**Work required**
Write out the lines starting at the one that holds "(** Lengths of the pieces of a buffer. *)" and ending with the final line of the data, exactly and with no others.

[Stored items]
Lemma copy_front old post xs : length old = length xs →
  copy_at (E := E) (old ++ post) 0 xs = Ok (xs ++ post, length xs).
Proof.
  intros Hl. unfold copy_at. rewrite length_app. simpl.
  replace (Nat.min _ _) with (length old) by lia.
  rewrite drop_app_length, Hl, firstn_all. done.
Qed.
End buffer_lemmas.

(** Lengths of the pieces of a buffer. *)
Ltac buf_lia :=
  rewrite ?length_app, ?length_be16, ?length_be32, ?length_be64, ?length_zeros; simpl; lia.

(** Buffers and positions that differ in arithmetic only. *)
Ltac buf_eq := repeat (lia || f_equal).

**Answer**
(** Lengths of the pieces of a buffer. *)
Ltac buf_lia :=
  rewrite ?length_app, ?length_be16, ?length_be32, ?length_be64, ?length_zeros; simpl; lia.

(** Buffers and positions that differ in arithmetic only. *)
Ltac buf_eq := repeat (lia || f_equal).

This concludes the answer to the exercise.